* Stored records:

(** [ee.Filter.listContains(leftField, rightValue)] for a string value. *)
Definition Filter_listContains (leftField : string) (rightValue : string) : Filter1 :=
  fun img =>
    match Image_get img leftField with
    | Some (VList l) => existsb (fun v => value_eqb_str v rightValue) l
    | _ => false
    end.

(** [ee.Filter.maxDifference(difference, leftField, rightField)]: both
    operands are numbers and are within [difference] of each other. *)
Definition Filter_maxDifference (difference : Z) (leftField rightField : string) : Filter2 :=
  fun l r =>
    match number_of l leftField, number_of r rightField with
    | Some a, Some b => Z.abs (a - b) <=? difference
    | _, _ => false
    end.

(** The geometry a field name denotes: [".geo"] is the element's footprint. *)
Definition field_geometry (img : Image) (field : string) : option Geom :=
  if String.eqb field ".geo" then Some (geo img) else None.

(** [ee.Filter.intersects(leftField, rightField, maxError)]. *)
Definition Filter_intersects (leftField rightField : string) (maxError : Z) : Filter2 :=
  fun l r =>
    match field_geometry l leftField, field_geometry r rightField with
    | Some a, Some b => Geometry_intersects a b (Some maxError)
    | _, _ => false
    end.

Definition Filter_And (f g : Filter2) : Filter2 :=
  fun l r => f l r && g l r.

(** ** Collections *)

Definition filter (c : list Image) (f : Filter1) : list Image := List.filter f c.

(** [c.filterBounds(geometry)]: the elements whose footprint meets it. *)
Definition filterBounds (c : list Image) (geometry : Geom) : list Image :=
  List.filter (fun img => Geometry_intersects (geo img) geometry None) c.

(** [c.filterDate(start, end)]: [start <= system:time_start < end]. *)
Definition in_range (t1 t2 : Z) (img : Image) : bool :=
  match number_of img "system:time_start" with
  | Some t => (t1 <=? t) && (t <? t2)
  | None => false
  end.

Definition filterDate (c : list Image) (t1 t2 : Z) : list Image :=
  List.filter (in_range t1 t2) c.

Definition map (c : list Image) (f : Image -> Image) : list Image := List.map f c.

Definition map_features (c : list Image) (f : Image -> Feature) : list Feature :=
  List.map f c.

(** [c.select(old, new)]: on every image. *)
Definition select (c : list Image) (selectors names : list string) : list Image :=
  List.map (fun img => Image_select_as img selectors names) c.

(** [c1.merge(c2)]: all the elements of both collections; the id of an
    element ([system:index]) is prefixed with ["1_"] in the first collection
    and with ["2_"] in the second. *)
Definition prefix_id (prefix : string) (img : Image) : Image :=
  match Image_get img "system:index" with
  | Some (VStr id) =>
      Image_set img "system:index" (Some (VStr (String.append prefix id)))
  | _ => img
  end.

Definition merge (c1 c2 : list Image) : list Image :=
  List.map (prefix_id "1_") c1 ++ List.map (prefix_id "2_") c2.

Definition first (c : list Image) : option Image := List.head c.

(** [ee.Image(x).bandNames()] for the result [x] of [first()]; a collection
    without images has none, and the answer is left to the service. *)
Definition bandNames_of_first (x : option Image) : list string :=
  match x with
  | Some img => Image_bandNames img
  | None => bandNames_of_none
  end.

Definition fromImages (v : option Value) : list Image :=
  match v with
  | Some (VImages l) => l
  | _ => []
  end.

(** [c.aggregate_array(key)]: the values of the elements that have one. *)
Definition aggregate_array (c : list Image) (key : string) : list Value :=
  omap (fun img => Image_get img key) c.

(** [l.distinct()], first occurrences kept. *)
Fixpoint distinct (l : list string) : list string :=
  match l with
  | [] => []
  | x :: r => x :: List.filter (fun y => negb (String.eqb x y)) (distinct r)
  end.
(** A results page with two listings. *)
Definition two_listings : page_env :=
  {| fetched := Response 200 (repeat 32%N 1000);
     parsed := Ok (PDict [(lit "itemListElement",
                           PList [item_n "8412345"; item_n "8412346"])]);
     now := 10 |}.

Lemma csv_mode_crawl_keeps_store_well_formed_witness :
  Store.store_inv
    (snd (crawl ascii_Nd null_dumps echo_digest ascii_lower
            (list Store.item_row) (Store.bulk_upsert_items Store.Ldjson)
            CsvMode marina 0 [] 1 [two_listings; not_found; two_listings])) /\
  map Store.row_id
    (snd (crawl ascii_Nd null_dumps echo_digest ascii_lower
            (list Store.item_row) (Store.bulk_upsert_items Store.Ldjson)
            CsvMode marina 0 [] 1 [two_listings; not_found; two_listings]))
  = [lit "8412345"; lit "8412346"].
Proof.
  split; [|vm_compute; reflexivity].
  apply csv_mode_crawl_keeps_store_well_formed. split; constructor.
Defined.

End Harvester.

(** ** Incremental harvester

    [property_exists], [_process_properties], [process_page] and [run]
    of [bayut_incremental_scraper.py]. *)

Module Incremental.

Import Identity Store Harvester.

Definition CONSECUTIVE_EXISTING_LIMIT : nat := 2.

(** [self.stats], with the pages whose processing raised in [errors]. *)
Record stats := {
  pages_scraped : nat;
  new_properties : nat;
  existing_properties : nat;
  consecutive_existing : nat;
  errors : list Z
}.

(** The scraper: its collection, its statistics, and the pages it has
    requested so far. *)
Record scraper := {
  properties_coll : list item_row;
  stat : stats;
  requested : list Z
}.

(** What a page contributed. *)
Record page_result := {
  res_new : nat;
  res_existing : nat;
  res_errors : nat
}.
(** * runner.py: run one program fragment and echo its last value

    A shallow embedding of [src/api/tools/python/runner.py].  The two functions
    of the file, [exec_code] and [main], are embedded line by line.  They call
    into the Python standard library ([json.loads], [ast.parse], [ast.unparse],
    [exec], [eval], [str], [traceback.format_exception_only]); those calls go
    through the record [Runtime], so that every statement about [exec_code] and
    [main] that does not depend on what a particular program computes is proved
    for every runtime.  Module [Ref] then gives one runtime, an interpreter of
    a fragment of Python and of JSON, on which the programs the specification
    names are run.

    Text is [string]; a character is read as the code point of the same number
    (0 to 255). *)

From Stdlib Require Import ZArith Ascii String List Lia.
From stdpp Require Import base option list strings pretty gmap.

Set Warnings "-register-all".
Local Open Scope Z_scope.

(** ** Text *)

(** The line feed and the double quote, which a literal cannot hold. *)
Definition nl : string := String "010"%char EmptyString.
Definition dq : string := String "034"%char EmptyString.

(** [str.isspace] on one character: the code points below 256 that Python
    counts as whitespace (TAB to CR, FS to US, space, NEL and NBSP). *)
Definition isspace (c : ascii) : bool :=
  let n := N_of_ascii c in
  ((9 <=? n) && (n <=? 13) || (28 <=? n) && (n <=? 32) || (n =? 133) || (n =? 160))%N.

Fixpoint lstrip (s : string) : string :=
  match s with
  | EmptyString => EmptyString
  | String c s' => if isspace c then lstrip s' else s
  end.

Fixpoint rstrip (s : string) : string :=
  match s with
  | EmptyString => EmptyString
  | String c s' =>
      match rstrip s' with
      | EmptyString => if isspace c then EmptyString else String c EmptyString
      | r => String c r
      end
  end.

(** [s.strip()] with no argument. *)
Definition strip (s : string) : string := rstrip (lstrip s).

* Task requirements:
The answer must be an exact copy of the lines from the one containing "String c EmptyString" through the last line of the records, both included.

* Reply:
      | EmptyString => if isspace c then EmptyString else String c EmptyString
      | r => String c r
      end
  end.

(** [s.strip()] with no argument. *)
Definition strip (s : string) : string := rstrip (lstrip s).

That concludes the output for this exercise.